### Your assignment
From the records below, print exactly the lines starting at the one containing "Module TaskContract." and ending at the one containing "is_kind_start c &&", ends included, and nothing else.
##### Input material #####
(* ===== verification/TaskContract.v ===== *)
(** The contract between a worker and the Host
    ([packages/sdk/src/task-contract.ts], with the Request updates of
    [conversation-contract.ts] and [app-input.ts]): the schemas a result is
    checked against and its normalization.

    [Check] and [Errors] of the package typebox are parameters.  A schema is a
    value of [schema]; [validates] is the meaning JSON Schema documents for the
    keywords these schemas use, and [SchemaLaws] says that [Check] has it. *)
From S2P Require Import Prelude Json TaskState TaskTree Records.

(** ** Schemas *)

Inductive schema : Type :=
| SUnknown
| SBoolean
| SLiteral (v : json)
| SString (minLength maxLength : option nat) (pattern : option (string -> bool))
| SInteger (minimum maximum : option Z)
| SArray (items : schema) (minItems maxItems : option nat) (uniqueItems : bool)
| SObject (properties : list (string * (bool * schema))) (additionalProperties : bool)
| SUnion (l : list schema).

Definition within_length {A} (minLength maxLength : option nat) (l : list A) : bool :=
  match minLength with Some n => Nat.leb n (length l) | None => true end &&
  match maxLength with Some n => Nat.leb (length l) n | None => true end.

Fixpoint all_distinct (l : list json) : bool :=
  match l with [] => true | v :: l => negb (existsb (deep_eqb v) l) && all_distinct l end.

(** The documented meaning of the keywords. *)
Fixpoint validates (s : schema) (v : json) {struct s} : bool :=
  match s with
  | SUnknown => true
  | SBoolean => match v with JBool _ => true | _ => false end
  | SLiteral w => deep_eqb v w
  | SString minLength maxLength pattern =>
      match v with
      | JStr t => within_length minLength maxLength (chars t) && match pattern with Some p => p t | None => true end
      | _ => false
      end
  | SInteger minimum maximum =>
      match v with
      | JNum n => isInteger n && match minimum with Some m => number_leb (num m) n | None => true end &&
                  match maximum with Some m => number_leb n (num m) | None => true end
      | _ => false
      end
  | SArray items minItems maxItems unique =>
      match v with
      | JArr l => forallb (validates items) l && within_length minItems maxItems l && (negb unique || all_distinct l)
      | _ => false
      end
  | SObject properties additional =>
      match v with
      | JObj o =>
          (fix go (ps : list (string * (bool * schema))) : bool :=
             match ps with
             | [] => true
             | (k, (required, s)) :: ps =>
                 match obj_get k o with Some w => validates s w | None => negb required end && go ps
             end) properties &&
          (additional || forallb (fun k => set_has k (map fst properties)) (obj_keys o))
      | _ => false
      end
  | SUnion l => (fix go (l : list schema) : bool := match l with [] => false | s :: l => validates s v || go l end) l
  end.

(** typebox: whether a value fits, and the first error of one that does not. *)
Class SchemaChecker : Type := {
  Check : schema -> json -> bool;
  firstError : schema -> json -> option (string * string) }.

Class SchemaLaws `{SchemaChecker} : Prop := Check_validates : forall s v, Check s v = validates s v.

Module TaskContract.

(** ** Patterns *)

Definition is_kind_start (c : ascii) : bool := let n := chr c in ((65 <=? n) && (n <=? 90)) || ((97 <=? n) && (n <=? 122)).
Definition is_kind_rest (c : ascii) : bool :=
  let n := chr c in is_kind_start c || ((48 <=? n) && (n <=? 57)) || (n =? 95) || (n =? 46) || (n =? 45).

Fixpoint drop_while {A} (p : A -> bool) (l : list A) : list A :=
  match l with c :: l' => if p c then drop_while p l' else l | [] => [] end.

(** [^\s*[A-Za-z][A-Za-z0-9_.-]*:[\s\S]*\S\s*$]: a kind, a colon and a value
    that is not blank. *)
Definition isTypedConditionSubject (subject : string) : bool :=
  match drop_ws (chars subject) with
  | c :: l =>
      is_kind_start c &&
      match drop_while is_kind_rest l with
      | ":"%char :: value => existsb (fun c => negb (is_ws c)) value
      | _ => false
      end
  | [] => false
  end.

Definition is_lower (c : ascii) : bool := let n := chr c in (97 <=? n) && (n <=? 122).
Definition is_owner_rest (c : ascii) : bool :=
  let n := chr c in is_lower c || ((48 <=? n) && (n <=? 57)) || (n =? 45).

(** [[a-z][a-z0-9-]*:[^\s:]+]. *)
Definition isKindIdentity (l : list ascii) : bool :=
  match l with
  | c :: l =>
      is_lower c &&
      match drop_while is_owner_rest l with
      | ":"%char :: (_ :: _) as v => forallb (fun c => negb (is_ws c) && negb (Ascii.eqb c ":")) (tail v)
      | _ => false
      end
  | [] => false
  end.

(** [^\s*(?:human|[a-z][a-z0-9-]*:[^\s:]+)\s*$]. *)
Definition conditionOwnerPattern (s : string) : bool :=
  String.eqb (trim s) "human" || isKindIdentity (chars (trim s)).

Definition hasNonBlank (s : string) : bool := existsb (fun c => negb (is_ws c)) (chars s).

(** ** The declared schemas *)

Definition MIN_CONDITION_REVIEW_AFTER_MS : Z := 60000.
Definition MAX_TASK_RESULT_BYTES : nat := 16384.

Definition nonEmptyStringSchema : schema := SString (Some 1%nat) None None.
Definition boundedTextSchema (max : option nat) : schema := SString (Some 1%nat) max (Some hasNonBlank).
Definition objectSchema : schema := SObject [] true.
Definition literal (s : string) : schema := SLiteral (JStr s).
Definition required (s : schema) : bool * schema := (true, s).
Definition optional (s : schema) : bool * schema := (false, s).

Definition taskActionSchema : schema :=
  SUnion [
    SObject [("kind", required (literal "unblock-task")); ("taskId", required nonEmptyStringSchema);
             ("expectedGeneration", required (SInteger (Some 1) None)); ("reason", required nonEmptyStringSchema)] false;
    SObject [("kind", required (literal "retire-condition")); ("conditionId", required nonEmptyStringSchema);
             ("expectedConditionGeneration", required (SInteger (Some 1) None)); ("reason", required nonEmptyStringSchema)] false].

Definition progressInterestSchema : schema := SUnion [literal "immediate"; literal "next-wake"].

Definition conditionSchema : schema :=
  SObject [("id", required nonEmptyStringSchema);
           ("type", required (SString (Some 1%nat) None (Some (fun s => includes s "."))));
           ("subject", required (SString (Some 3%nat) None (Some isTypedConditionSubject)));
           ("expected", required SUnknown);
           ("progress", optional progressInterestSchema);
           ("requestedAction", optional (SString (Some 1%nat) None None));
           ("owner", required (SString None None (Some conditionOwnerPattern)));
           ("reviewAfterMs", optional (SInteger (Some MIN_CONDITION_REVIEW_AFTER_MS) None))] false.

Definition appInputSchema : schema :=
  SObject [("kind", required nonEmptyStringSchema); ("data", required SUnknown)] false.

Definition conversationRequestUpdatesSchema : schema :=
  SArray (SObject [
    ("id", required (SString (Some 1%nat) (Some 200%nat) None));
    ("inputIds", optional (SArray nonEmptyStringSchema (Some 1%nat) (Some 96%nat) true));
    ("expectedRevision", required (SInteger (Some 0) (Some (MAX_SAFE_INTEGER - 1))));
    ("scope", optional (SString (Some 1%nat) (Some 2000%nat) None));
    ("disposition", required (SUnion [literal "open"; literal "fulfilled"; literal "withdrawn"; literal "unfulfilled"]));
    ("reason", optional (boundedTextSchema (Some 2000%nat)));
    ("taskRefs", optional (SArray (SObject [("appId", required nonEmptyStringSchema); ("taskId", required nonEmptyStringSchema)] false)
                             None (Some 32%nat) false))] false) None (Some 8%nat) false.

Definition communicationSchema : schema :=
  SArray (SObject [
    ("id", required (boundedTextSchema (Some 160%nat)));
    ("inputId", required (boundedTextSchema None));
    ("message", optional (boundedTextSchema (Some 8000%nat)));
    ("replyId", optional (boundedTextSchema (Some 160%nat)));
    ("requestUpdates", optional conversationRequestUpdatesSchema);
    ("topic", optional (SUnion [
       SObject [("kind", required (literal "none"))] false;
       SObject [("kind", required (literal "new")); ("title", required nonEmptyStringSchema)] false;
       SObject [("kind", required (literal "existing")); ("id", required nonEmptyStringSchema)] false]))] false)
    None (Some 8%nat) false.

Definition inputKeysSchema : schema := SArray (boundedTextSchema None) None (Some 64%nat) true.
Definition factsSchema (minItems : option nat) : schema := SArray nonEmptyStringSchema minItems (Some 32%nat) false.

Definition conditionsSchema : schema :=
  SArray (SUnion [conditionSchema;
                  SObject [("requestId", required nonEmptyStringSchema); ("progress", optional progressInterestSchema)] false])
    None (Some 24%nat) false.

Definition requestsSchema : schema :=
  SArray (SObject [("id", required nonEmptyStringSchema); ("appId", required nonEmptyStringSchema);
                   ("taskId", optional nonEmptyStringSchema); ("input", required appInputSchema)] false)
    None (Some 8%nat) false.

Definition resultFields (minFacts : option nat) : list (string * (bool * schema)) :=
  [("communication", optional communicationSchema); ("summary", required nonEmptyStringSchema);
   ("inputKeys", optional inputKeysSchema); ("result", optional objectSchema);
   ("reviewAt", optional (SInteger (Some 1) None)); ("facts", required (factsSchema minFacts));
   ("actions", optional (SArray taskActionSchema None (Some 16%nat) false));
   ("conditions", optional conditionsSchema); ("requests", optional requestsSchema)].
#####
### Task solution
Module TaskContract.

(** ** Patterns *)

Definition is_kind_start (c : ascii) : bool := let n := chr c in ((65 <=? n) && (n <=? 90)) || ((97 <=? n) && (n <=? 122)).
Definition is_kind_rest (c : ascii) : bool :=
  let n := chr c in is_kind_start c || ((48 <=? n) && (n <=? 57)) || (n =? 95) || (n =? 46) || (n =? 45).

Fixpoint drop_while {A} (p : A -> bool) (l : list A) : list A :=
  match l with c :: l' => if p c then drop_while p l' else l | [] => [] end.

(** [^\s*[A-Za-z][A-Za-z0-9_.-]*:[\s\S]*\S\s*$]: a kind, a colon and a value
    that is not blank. *)
Definition isTypedConditionSubject (subject : string) : bool :=
  match drop_ws (chars subject) with
  | c :: l =>
      is_kind_start c &&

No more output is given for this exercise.